As hot as her peel kit was―Lange says it was perennially sold-out on QVC―Sephora needed more product to fill a dedicated Ellen Lange section of the store. To accommodate this, Lange added SKUs at one point ballooning up to 18 separate products. Even makeup was part of the equation for a hot minute.

“I launched on QVC because it was an opportunity. I didn’t have a brand. I didn’t come from the beauty business."
By Ellen Lange, President + CEO, Ellen Lange Skin Science

“I did the first version of all these BB and CC creams,” she recalls. “I own the trademark Wearable Treatment, and we had Velvet, Vinyl and Suede. Those did well for a while. It was serious treatment with special effects.”

For a brief, shining moment in the late ‘90s, Lange’s business was booming on both QVC and at Sephora. But then the latter decided the former wasn’t great for its image, and even though her QVC segments were what drew her to the attention of Sephora, the retailer asked Lange to make a choice: us or them.
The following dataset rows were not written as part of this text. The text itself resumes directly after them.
Record PLcHeader := MkPLcHeader {
  lch_signed_header : option PSignedHeader; lch_validator_set : option PValidatorSet; lch_trusted_height : PHeight;
  lch_trusted_validators : option PValidatorSet;
}.
Definition PLcHeader_encode (m : PLcHeader) : BinaryWriter -> BinaryWriter := write_fields
  [field_opt (field_message encode_to) 10 (lch_signed_header m);
   field_opt (field_message encode_to) 18 (lch_validator_set m); field_message encode_to 26 (lch_trusted_height m);
   field_opt (field_message encode_to) 34 (lch_trusted_validators m)].
Definition PLcHeader_case (tag : Z) (m : PLcHeader) : option (M BinaryReader PLcHeader) :=
  let '(MkPLcHeader sh vs th tv) := m in
  match tag .>>> 3 with
  | 1 => Some (v ← r_message; mret (MkPLcHeader (Some v) vs th tv))
  | 2 => Some (v ← r_message; mret (MkPLcHeader sh (Some v) th tv))
  | 3 => Some (v ← r_message; mret (MkPLcHeader sh vs v tv))
  | 4 => Some (v ← r_message; mret (MkPLcHeader sh vs th (Some v)))
  | _ => None
  end.
#[export] Instance PLcHeader_message : Message PLcHeader :=
  {| base_message := MkPLcHeader None None base_message None; encode_to := PLcHeader_encode;
     field_case := PLcHeader_case |}.

Record PMisbehaviour := MkPMisbehaviour {
  mis_client_id : string; mis_header1 : option PLcHeader; mis_header2 : option PLcHeader;
}.
Definition PMisbehaviour_encode (m : PMisbehaviour) : BinaryWriter -> BinaryWriter := write_fields
  [field_string 10 (mis_client_id m); field_opt (field_message encode_to) 18 (mis_header1 m);
   field_opt (field_message encode_to) 26 (mis_header2 m)].
Definition PMisbehaviour_case (tag : Z) (m : PMisbehaviour) : option (M BinaryReader PMisbehaviour) :=
  let '(MkPMisbehaviour ci h h2) := m in
  match tag .>>> 3 with
  | 1 => Some (v ← r_string; mret (MkPMisbehaviour v h h2))
  | 2 => Some (v ← r_message; mret (MkPMisbehaviour ci (Some v) h2))
  | 3 => Some (v ← r_message; mret (MkPMisbehaviour ci h (Some v)))
  | _ => None
  end.
#[export] Instance PMisbehaviour_message : Message PMisbehaviour :=
  {| base_message := MkPMisbehaviour "" None None; encode_to := PMisbehaviour_encode;
     field_case := PMisbehaviour_case |}.

(** ** [ibc/core/client/v1/tx.ts] *)

Record PMsgCreateClient := MkPMsgCreateClient {
  mcc_client_state : option PAny; mcc_consensus_state : option PAny; mcc_signer : string;
}.
Definition PMsgCreateClient_encode (m : PMsgCreateClient) : BinaryWriter -> BinaryWriter := write_fields
  [field_opt (field_message encode_to) 10 (mcc_client_state m);
   field_opt (field_message encode_to) 18 (mcc_consensus_state m); field_string 26 (mcc_signer m)].
Definition PMsgCreateClient_case (tag : Z) (m : PMsgCreateClient) : option (M BinaryReader PMsgCreateClient) :=
  let '(MkPMsgCreateClient cs cs2 s) := m in
  match tag .>>> 3 with
  | 1 => Some (v ← r_message; mret (MkPMsgCreateClient (Some v) cs2 s))
  | 2 => Some (v ← r_message; mret (MkPMsgCreateClient cs (Some v) s))
  | 3 => Some (v ← r_string; mret (MkPMsgCreateClient cs cs2 v))
  | _ => None
  end.
#[export] Instance PMsgCreateClient_message : Message PMsgCreateClient :=
  {| base_message := MkPMsgCreateClient None None ""; encode_to := PMsgCreateClient_encode;
     field_case := PMsgCreateClient_case |}.

Record PMsgCreateClientResponse := MkPMsgCreateClientResponse {
  mcr_unsigned_tx : option PAny; mcr_client_id : string;
}.
Definition PMsgCreateClientResponse_encode (m : PMsgCreateClientResponse) : BinaryWriter -> BinaryWriter := write_fields
  [field_opt (field_message encode_to) 10 (mcr_unsigned_tx m); field_string 18 (mcr_client_id m)].
Definition PMsgCreateClientResponse_case (tag : Z) (m : PMsgCreateClientResponse) : option (M BinaryReader PMsgCreateClientResponse) :=
  let '(MkPMsgCreateClientResponse ut ci) := m in
  match tag .>>> 3 with
  | 1 => Some (v ← r_message; mret (MkPMsgCreateClientResponse (Some v) ci))
  | 2 => Some (v ← r_string; mret (MkPMsgCreateClientResponse ut v))
  | _ => None
  end.
#[export] Instance PMsgCreateClientResponse_message : Message PMsgCreateClientResponse :=
  {| base_message := MkPMsgCreateClientResponse None ""; encode_to := PMsgCreateClientResponse_encode;
     field_case := PMsgCreateClientResponse_case |}.
(* ===== verification/JsJson.v ===== *)
(** * JSON

    [JSON.parse] and the part of [JSON.stringify] the Gateway uses (objects of
    strings).  Numbers keep their literal text: the code never computes with
    them.  A [\u] escape that is a lone surrogate has no UTF-8 form and becomes
    U+FFFD, which is what [Buffer.from(text, 'utf8')] makes of it. *)

From S2P Require Import Prelude JsMap JsString.

Inductive json :=
| JNull
| JBool (b : bool)
| JNumber (literal : string)
| JString (s : string)
| JArray (items : list json)
| JObject (fields : list (string * json)).

(** ** Printing *)

Definition hex4 (n : N) : bytes :=
  let digit k := byte_of_N (let d := N.land (N.shiftr n (4 * k)) 15 in if (d <? 10)%N then d + 0x30 else d + 0x57)%N in
  [digit 3; digit 2; digit 1; digit 0]%N.

Definition escape_byte (b : byte) : bytes :=
  match b with
  | x22 => [x5c; x22]
  | x5c => [x5c; x5c]
  | x08 => [x5c; x62]
  | x0c => [x5c; x66]
  | x0a => [x5c; x6e]
  | x0d => [x5c; x72]
  | x09 => [x5c; x74]
  | _ => if (Byte.to_N b <? 0x20)%N then [x5c; x75] ++ hex4 (Byte.to_N b) else [b]
  end.

Definition quote (s : string) : bytes := [x22] ++ (utf8 s ≫= escape_byte) ++ [x22].

Fixpoint print_fields (fs : list (string * string)) : bytes :=
  match fs with
  | [] => []
  | [(k, v)] => quote k ++ [x3a] ++ quote v
  | (k, v) :: fs' => quote k ++ [x3a] ++ quote v ++ [x2c] ++ print_fields fs'
  end.

(** [JSON.stringify] of an object whose values are strings. *)
Definition stringify_object (fs : list (string * string)) : string := text ([x7b] ++ print_fields fs ++ [x7d]).

(** ** Parsing *)

Definition json_error : error := JsError "Unexpected token in JSON".

Fixpoint skip_ws (l : bytes) : bytes :=
  match l with
  | (x20 | x09 | x0a | x0d) :: l' => skip_ws l'
  | _ => l
  end.

Fixpoint span_digits (l : bytes) : bytes * bytes :=
  match l with
  | b :: l' => if is_digit b then let '(d, r) := span_digits l' in (b :: d, r) else ([], l)
  | [] => ([], [])
  end.

Definition parse_hex4 (l : bytes) : option (N * bytes) :=
  match l with
  | a :: b :: c :: d :: l' =>
      x ← hex_value a; y ← hex_value b; z ← hex_value c; w ← hex_value d;
      Some (((x * 16 + y) * 16 + z) * 16 + w, l')%N
  | _ => None
  end.

(** UTF-8 of a code point below 0x110000. *)
Definition utf8_of_code (c : N) : bytes :=
  if (c <? 0x80)%N then [byte_of_N c]
  else if (c <? 0x800)%N then [byte_of_N (0xc0 + N.shiftr c 6); byte_of_N (0x80 + N.land c 63)]
  else if (c <? 0x10000)%N then
    [byte_of_N (0xe0 + N.shiftr c 12); byte_of_N (0x80 + N.land (N.shiftr c 6) 63); byte_of_N (0x80 + N.land c 63)]
  else [byte_of_N (0xf0 + N.shiftr c 18); byte_of_N (0x80 + N.land (N.shiftr c 12) 63);
        byte_of_N (0x80 + N.land (N.shiftr c 6) 63); byte_of_N (0x80 + N.land c 63)]%N.

Definition is_high (c : N) : bool := ((0xd800 <=? c) && (c <=? 0xdbff))%N.
Definition is_low (c : N) : bool := ((0xdc00 <=? c) && (c <=? 0xdfff))%N.

(** After [\u]: one code unit, or a surrogate pair. *)
Definition parse_unicode (l : bytes) : option (bytes * bytes) :=
  '(c, l1) ← parse_hex4 l;
  if is_high c then
    match l1 with
    | x5c :: x75 :: l2 =>
        match parse_hex4 l2 with
        | Some (d, l3) =>
            if is_low d then Some (utf8_of_code (0x10000 + (c - 0xd800) * 0x400 + (d - 0xdc00))%N, l3)
            else Some ([xef; xbf; xbd], l1)
        | None => None
        end
    | _ => Some ([xef; xbf; xbd], l1)
    end
  else if is_low c then Some ([xef; xbf; xbd], l1)
  else Some (utf8_of_code c, l1).

Definition parse_escape (l : bytes) : option (bytes * bytes) :=
  match l with
  | x22 :: l' => Some ([x22], l')
  | x5c :: l' => Some ([x5c], l')
  | x2f :: l' => Some ([x2f], l')
  | x62 :: l' => Some ([x08], l')
  | x66 :: l' => Some ([x0c], l')
  | x6e :: l' => Some ([x0a], l')
  | x72 :: l' => Some ([x0d], l')
  | x74 :: l' => Some ([x09], l')
  | x75 :: l' => parse_unicode l'
  | _ => None
  end.

(** The characters up to the closing quote.  Every step consumes a byte, so the
    length of the input is enough fuel. *)
Fixpoint parse_chars (fuel : nat) (l : bytes) : option (bytes * bytes) :=
  match fuel, l with
  | S fuel', x22 :: l' => Some ([], l')
  | S fuel', x5c :: l' =>
      '(c, l1) ← parse_escape l'; '(cs, l2) ← parse_chars fuel' l1; Some (c ++ cs, l2)
  | S fuel', b :: l' =>
      if (Byte.to_N b <? 0x20)%N then None
      else '(cs, l2) ← parse_chars fuel' l'; Some (b :: cs, l2)
  | _, _ => None
  end.

Definition parse_string (l : bytes) : option (string * bytes) :=
  '(cs, l') ← parse_chars (length l) l; Some (text cs, l').

Definition parse_int_part (l : bytes) : option (bytes * bytes) :=
  match span_digits l with
  | ([], _) => None
  | (x30 :: _ :: _, _) => None
  | (ds, r) => Some (ds, r)
  end.

Definition parse_fraction (l : bytes) : option (bytes * bytes) :=
  match l with
  | x2e :: l' => match span_digits l' with ([], _) => None | (ds, r) => Some (x2e :: ds, r) end
  | _ => Some ([], l)
  end.

Definition parse_exponent (l : bytes) : option (bytes * bytes) :=
  match l with
  | ((x65 | x45) as e) :: l' =>
      let '(sign, l1) := match l' with ((x2b | x2d) as s) :: r => ([s], r) | _ => ([], l') end in
      match span_digits l1 with ([], _) => None | (ds, r) => Some (e :: sign ++ ds, r) end
  | _ => Some ([], l)
  end.

Definition parse_number (l : bytes) : option (json * bytes) :=
  let '(sign, l0) := match l with x2d :: r => ([x2d], r) | _ => ([], l) end in
  '(i, l1) ← parse_int_part l0;
  '(f, l2) ← parse_fraction l1;
  '(e, l3) ← parse_exponent l2;
  Some (JNumber (text (sign ++ i ++ f ++ e)), l3).

(** One value; nested values use one unit of fuel each, and every nested value
    consumes at least one byte. *)
Fixpoint parse_value (fuel : nat) (l : bytes) {struct fuel} : option (json * bytes) :=
  match fuel with
  | O => None
  | S fuel' =>
      match skip_ws l with
      | x22 :: l' => '(s, r) ← parse_string l'; Some (JString s, r)
      | x7b :: l' =>
          match skip_ws l' with
          | x7d :: r => Some (JObject [], r)
          | _ => '(fs, r) ← parse_members fuel' l' []; Some (JObject fs, r)
          end
      | x5b :: l' =>
          match skip_ws l' with
          | x5d :: r => Some (JArray [], r)
          | _ => '(vs, r) ← parse_items fuel' l'; Some (JArray vs, r)
          end
      | x74 :: x72 :: x75 :: x65 :: r => Some (JBool true, r)
      | x66 :: x61 :: x6c :: x73 :: x65 :: r => Some (JBool false, r)
      | x6e :: x75 :: x6c :: x6c :: r => Some (JNull, r)
      | l0 => parse_number l0
      end
  end
with parse_members (fuel : nat) (l : bytes) (acc : jsmap string json) {struct fuel}
  : option (jsmap string json * bytes) :=
  match fuel with
  | O => None
  | S fuel' =>
      match skip_ws l with
      | x22 :: l' =>
          '(k, l1) ← parse_string l';
          match skip_ws l1 with
          | x3a :: l2 =>
              '(v, l3) ← parse_value fuel' l2;
              match skip_ws l3 with
              | x2c :: l4 => parse_members fuel' l4 (map_set acc k v)
              | x7d :: r => Some (map_set acc k v, r)
              | _ => None
              end
          | _ => None
          end
      | _ => None
      end
  end
with parse_items (fuel : nat) (l : bytes) {struct fuel} : option (list json * bytes) :=
  match fuel with
  | O => None
  | S fuel' =>
      '(v, l1) ← parse_value fuel' l;
      match skip_ws l1 with
      | x2c :: l2 => '(vs, r) ← parse_items fuel' l2; Some (v :: vs, r)
      | x5d :: r => Some ([v], r)
      | _ => None
      end
  end.

Definition JSON_parse (s : string) : result json :=
  match parse_value (S (2 * length (utf8 s))) (utf8 s) with
  | Some (v, r) => match skip_ws r with [] => Ok v | _ => Err json_error end
  | None => Err json_error
  end.

(** ** What is printed parses back *)

Lemma parse_chars_step b fuel l :
  parse_chars (S fuel) (escape_byte b ++ l) = ('(cs, r) ← parse_chars fuel l; Some (b :: cs, r)).
Proof. destruct b; reflexivity. Qed.

Lemma parse_chars_ok s fuel r : (length s < fuel)%nat ->
  parse_chars fuel ((s ≫= escape_byte) ++ x22 :: r) = Some (s, r).
Proof.
  revert fuel. induction s as [|b s IH]; intros fuel Hf; (destruct fuel as [|fuel]; [lia|]); [done|].
  change ((b :: s) ≫= escape_byte) with (escape_byte b ++ (s ≫= escape_byte)).
  rewrite <- (assoc_L (++)), parse_chars_step, IH by (cbn in Hf; lia). done.
Qed.

Lemma length_escape s : (length s <= length (s ≫= escape_byte))%nat.
Proof.
  induction s as [|b s IH]; [done|].
  change ((b :: s) ≫= escape_byte) with (escape_byte b ++ (s ≫= escape_byte)). rewrite length_app.
  assert (1 <= length (escape_byte b))%nat by (destruct b; cbn; lia). cbn [length]. lia.
Qed.

Lemma parse_string_ok s r : parse_string ((utf8 s ≫= escape_byte) ++ x22 :: r) = Some (s, r).
Proof.
  unfold parse_string. rewrite parse_chars_ok; [cbn; by rewrite text_utf8|].
  rewrite length_app. cbn [length]. pose proof (length_escape (utf8 s)). lia.
Qed.

Definition json_fields (fs : list (string * string)) : list (string * json) :=
  map (fun kv => (kv.1, JString kv.2)) fs.

Definition set_fields (acc : jsmap string json) (fs : list (string * string)) : jsmap string json :=
  fold_left (fun m kv => map_set m kv.1 kv.2) (json_fields fs) acc.

Lemma quote_app s l : quote s ++ l = x22 :: (utf8 s ≫= escape_byte) ++ x22 :: l.
Proof. unfold quote. cbn [app]. by rewrite <- (assoc_L (++)). Qed.

Lemma parse_value_string fuel s r :
  parse_value (S fuel) (quote s ++ r) = Some (JString s, r).
Proof. rewrite quote_app. cbn [parse_value skip_ws]. by rewrite parse_string_ok. Qed.

Lemma parse_member_ok fuel k v l acc :
  parse_members (S (S fuel)) (quote k ++ [x3a] ++ quote v ++ l) acc =
  match skip_ws l with
  | x2c :: l4 => parse_members (S fuel) l4 (map_set acc k (JString v))
  | x7d :: r => Some (map_set acc k (JString v), r)
  | _ => None
  end.
Proof.
  rewrite quote_app. cbn [app]. remember (S fuel) as f eqn:Hf. cbn [parse_members skip_ws].
  rewrite parse_string_ok. cbn [mbind option_bind]. cbn [skip_ws]. subst f.
  rewrite parse_value_string. reflexivity.
Qed.

Lemma parse_members_ok fs fuel acc r :
  fs <> [] -> (length fs < fuel)%nat ->
  parse_members fuel (print_fields fs ++ x7d :: r) acc = Some (set_fields acc fs, r).
Proof.
  revert fuel acc. induction fs as [|[k v] fs IH]; intros fuel acc Hne Hf; [done|].
  destruct fuel as [|[|fuel]]; [cbn in Hf; lia..|].
  destruct fs as [|kv fs].
  - cbn [print_fields]. rewrite <- !(assoc_L (++)), parse_member_ok. reflexivity.
  - cbn [print_fields] in *. destruct kv as [k' v'].
    rewrite <- !(assoc_L (++)), parse_member_ok. cbn [app skip_ws].
    rewrite IH by (cbn [length] in *; first [done | lia]). reflexivity.
Qed.

Lemma length_print_fields fs : (length fs <= length (print_fields fs))%nat.
Proof.
  induction fs as [|[k v] fs IH]; [done|]. destruct fs as [|kv fs].
  - cbn [print_fields]. rewrite !length_app. cbn [length]. lia.
  - change (print_fields ((k, v) :: kv :: fs)) with (quote k ++ [x3a] ++ quote v ++ [x2c] ++ print_fields (kv :: fs)).
    rewrite !length_app. cbn [length] in *. lia.
Qed.

Lemma JSON_parse_stringify fs :
  JSON_parse (stringify_object fs) = Ok (JObject (set_fields [] fs)).
Proof.
  unfold JSON_parse, stringify_object. rewrite utf8_text. cbn [app].
  remember (2 * length (x7b :: print_fields fs ++ [x7d]))%nat as n eqn:Hn.
  assert (length fs + 2 <= n)%nat as Hlen.
  { subst n. cbn [length]. rewrite length_app. pose proof (length_print_fields fs). cbn [length]. lia. }
  cbn [parse_value skip_ws].
  destruct fs as [|[k v] fs]; [reflexivity|].
  assert (exists l, print_fields ((k, v) :: fs) ++ [x7d] = x22 :: l) as [l Hl].
  { destruct fs as [|kv fs]; cbn [print_fields]; unfold quote; cbn [app]; by eexists. }
  rewrite Hl. cbn [skip_ws]. rewrite <- Hl. rewrite parse_members_ok by first [done | cbn [length] in *; lia]. reflexivity.
Qed.

Lemma set_fields_fresh fs : NoDup fs.*1 -> set_fields [] fs = json_fields fs.
Proof.
  unfold set_fields. intros Hnd.
  assert (forall acc, NoDup (map_keys acc ++ fs.*1) ->
    fold_left (fun m kv => map_set m kv.1 kv.2) (json_fields fs) acc = acc ++ json_fields fs) as H; [|by apply H].
  clear Hnd. induction fs as [|[k v] fs IH]; intros acc Hnd; cbn; [by rewrite app_nil_r|].
  cbn in Hnd. assert (map_set acc k (JString v) = acc ++ [(k, JString v)]) as ->.
  { apply map_set_fresh. apply NoDup_app in Hnd as (_ & Hd & _). intros Hin. by eapply Hd; [exact Hin | left]. }
  rewrite IH; [by rewrite <- (assoc_L (++))|]. unfold map_keys. rewrite fmap_app, <- (assoc_L (++)). done.
Qed.
(* ===== verification/Hex.v ===== *)
(** * Hexadecimal and UTF-8 codecs ([shared/helpers/hex.ts], Node [Buffer])

    [encode]/[decode] are the Gateway's own codec, written over typed arrays;
    [hex_encode]/[hex_decode_prefix] are Node's [buf.toString('hex')] and
    [Buffer.from(s, 'hex')], which stops at the first malformed pair instead of
    throwing.  [utf8_decode] is [buf.toString('utf8')]: ill-formed sequences
    become U+FFFD (the WHATWG decoder's maximal-subpart rule). *)

From S2P Require Import Prelude JsString.

(** ** The hex alphabet *)

Definition hexTable : bytes := utf8 "0123456789abcdef".

Definition hexDigit (n : N) : byte := default x30 (hexTable !! N.to_nat n).

Definition errInvalidByte (b : byte) : error :=
  JsError ("encoding/hex: invalid byte: " +:+ text [b]).
Definition errLength : error := JsError "encoding/hex: odd length hex string".

Definition fromHexChar (b : byte) : result N :=
  let c := Byte.to_N b in
  if (48 <=? c)%N && (c <=? 57)%N then Ok (c - 48)%N
  else if (97 <=? c)%N && (c <=? 102)%N then Ok (c - 97 + 10)%N
  else if (65 <=? c)%N && (c <=? 70)%N then Ok (c - 65 + 10)%N
  else Err (errInvalidByte b).

(** ** [encode]

    The source loops to [dst.length], twice the input length.  For [i] past the
    end of [src] the read is [undefined] (0 after [>>]) and both writes fall
    outside the typed array, where they are dropped — which is what stdpp's
    list insertion does out of range. *)
Definition encode_step (src dst : bytes) (i : nat) : bytes :=
  let v := Byte.to_N (default x00 (src !! i)) in
  <[(i * 2 + 1)%nat := hexDigit (N.land v 15)]> (<[(i * 2)%nat := hexDigit (N.shiftr v 4)]> dst).

Definition encode (src : bytes) : bytes :=
  let dst := replicate (length src * 2) x00 in
  fold_left (encode_step src) (seq 0 (length dst)) dst.

Definition encodeToString (src : bytes) : string := text (encode src).
Definition toHex (b : bytes) : string := encodeToString b.

(** ** [decode] *)
Definition decode_step (src dst : bytes) (i : nat) : result bytes :=
  a ← fromHexChar (default x00 (src !! (i * 2)%nat));
  b ← fromHexChar (default x00 (src !! (i * 2 + 1)%nat));
  Ok (<[i := byte_of_N (N.lor (N.shiftl a 4) b)]> dst).

Definition decode (src : bytes) : result bytes :=
  let dst := replicate (Nat.div2 (length src)) x00 in
  dst' ← foldR (decode_step src) dst (seq 0 (length dst));
  if Nat.odd (length src) then
    _ ← fromHexChar (default x00 (src !! (length dst * 2)%nat));
    Err errLength
  else Ok dst'.

Definition fromHex (hex : string) : result bytes :=
  if decide (hex = "") then Ok [] else decode (utf8 hex).

(** ** Node's codec *)
Definition hex_byte (b : byte) : bytes :=
  [hexDigit (N.shiftr (Byte.to_N b) 4); hexDigit (N.land (Byte.to_N b) 15)].

Definition hex_encode (b : bytes) : string := text (b ≫= hex_byte).

Fixpoint hex_decode_go (l : bytes) : bytes :=
  match l with
  | a :: b :: l' =>
      match fromHexChar a, fromHexChar b with
      | Ok x, Ok y => byte_of_N (N.lor (N.shiftl x 4) y) :: hex_decode_go l'
      | _, _ => []
      end
  | _ => []
  end.

Definition hex_decode_prefix (s : string) : bytes := hex_decode_go (utf8 s).

(** ** [buf.toString('utf8')] *)
Definition replacement : bytes := [xef; xbf; xbd].

(** What the decoder awaits inside a multi-byte sequence. *)
Record u8state := U8 { u8_seen : bytes; u8_needed : nat; u8_lower : N; u8_upper : N }.

Definition u8_start (b : byte) : bytes * option u8state :=
  let c := Byte.to_N b in
  if (c <=? 0x7f)%N then ([b], None)
  else if (0xc2 <=? c)%N && (c <=? 0xdf)%N then ([], Some (U8 [b] 1 0x80 0xbf))
  else if (0xe0 <=? c)%N && (c <=? 0xef)%N then
    ([], Some (U8 [b] 2 (if (c =? 0xe0)%N then 0xa0 else 0x80)
                        (if (c =? 0xed)%N then 0x9f else 0xbf))%N)
  else if (0xf0 <=? c)%N && (c <=? 0xf4)%N then
    ([], Some (U8 [b] 3 (if (c =? 0xf0)%N then 0x90 else 0x80)
                        (if (c =? 0xf4)%N then 0x8f else 0xbf))%N)
  else (replacement, None).

Fixpoint u8_go (st : option u8state) (l : bytes) : bytes :=
  match l with
  | [] => match st with None => [] | Some _ => replacement end
  | b :: l' =>
      match st with
      | None => let '(out, st') := u8_start b in out ++ u8_go st' l'
      | Some (U8 seen needed lo hi) =>
          let c := Byte.to_N b in
          if (lo <=? c)%N && (c <=? hi)%N then
            match needed with
            | S (S n) => u8_go (Some (U8 (seen ++ [b]) (S n) 0x80 0xbf)) l'
            | _ => (seen ++ [b]) ++ u8_go None l'
            end
          else let '(out, st') := u8_start b in replacement ++ out ++ u8_go st' l'
      end
  end.
(** A stored value whose digest is the empty digest would be committed as
    absent by the validator; the Gateway's [leafHash] tests for emptiness. *)
Definition value_ok (v : bytes) : Prop := v <> [] -> sha256 v <> sha256 [].

Lemma ak_leaf_hash_spec `{!Sha256Std} key v :
  value_ok v -> ak_leaf_hash (sha256 (utf8 key)) (sha256 v) = Some (leafHash key v).
Proof.
  intros Hv. unfold ak_leaf_hash, leafHash, keyHash. rewrite decide_True by (by rewrite !sha256_length).
  rewrite <- sha256_nil. destruct (decide (v = [])) as [->|Hne].
  - by rewrite decide_True.
  - rewrite decide_False by auto. by rewrite <- app_assoc.
Qed.

(** ** Updating one key of the tree *)

Definition key_free (ls : jsmap string bytes) (key : string) : Prop :=
  forall k, k ∈ map_keys ls -> keyIndex64 k = keyIndex64 key -> k = key.

Lemma tree_set_keys key v t k :
  k ∈ map_keys (leaves (tree_set key v t)) -> k = key \/ k ∈ map_keys (leaves t).
Proof.
  unfold tree_set. case_decide; cbn [leaves set_leaves]; [|by rewrite elem_of_map_keys_set].
  unfold map_keys. intros (kv & -> & Hin)%list_elem_of_fmap. right.
  apply list_elem_of_fmap. exists kv. split; [done|]. by eapply elem_of_map_delete.
Qed.

Lemma index_free_intro ls :
  map_wf ls ->
  (forall k k', k ∈ map_keys ls -> k' ∈ map_keys ls -> keyIndex64 k = keyIndex64 k' -> k = k') ->
  index_free ls.
Proof. intros Hwf Hinj. by apply NoDup_fmap_2_strong. Qed.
In those days, “Sephora didn’t have any brands that were on QVC; that was sort of ‘below’ them,” Lange says. “This was an era when brands didn’t really cross over.”

Lange chose Sephora over QVC. “It was growing so quickly. We were branded in 70 stores,” she explains. “And honestly, I can’t really say I made the wrong decision.”

Still, Lange admits that without the television exposure, her brand wasn’t as powerful. And when personal health problems arose in the form of LCIS (lobular carcinoma in situ), Lange opted for a bilateral mastectomy and a wellness-driven departure from Sephora. “I didn’t have any kind of full-blown cancer, but my kids were young and I just decided, ‘You know what? This is getting really hard.’”

Flash-forward to today, and Lange is in hustle mode. She’s been on TikTok since 2020 and can be viewed applying her peel in all manner of situations, as well as sharing what she’s currently into, i.e., golf and Kara Swisher podcasts. She maintains her own handsomely designed website, chock-a-block with peel-based content, including a The Peel Book she wrote and had illustrated by a creative type she hired from Upwork.

“I do everything myself,” she says. “And that’s been an amazing thing; that I’ve been able to learn so much and stay so relevant, from a technology point of view.”

After dabbling in a tiered marketing system that didn’t fly, Lange now sells only on ellenlange.com, Amazon, and through a handful of affiliates.

And most importantly, she’s back down to a microscopic product assortment that puts her peel kit front and center. Featuring proprietary formulas and backed with clinicals, it has long enjoyed stellar reviews and has, Lange says, an almost zero return rate.

Her belief in the efficacy of her famous product is the reason Lange sticks to her guns decades after its initial debut. “If you’re wondering why I still do this, it’s because I really help people, and because I feel like I’m the real deal,” she says. “I’m authentic.”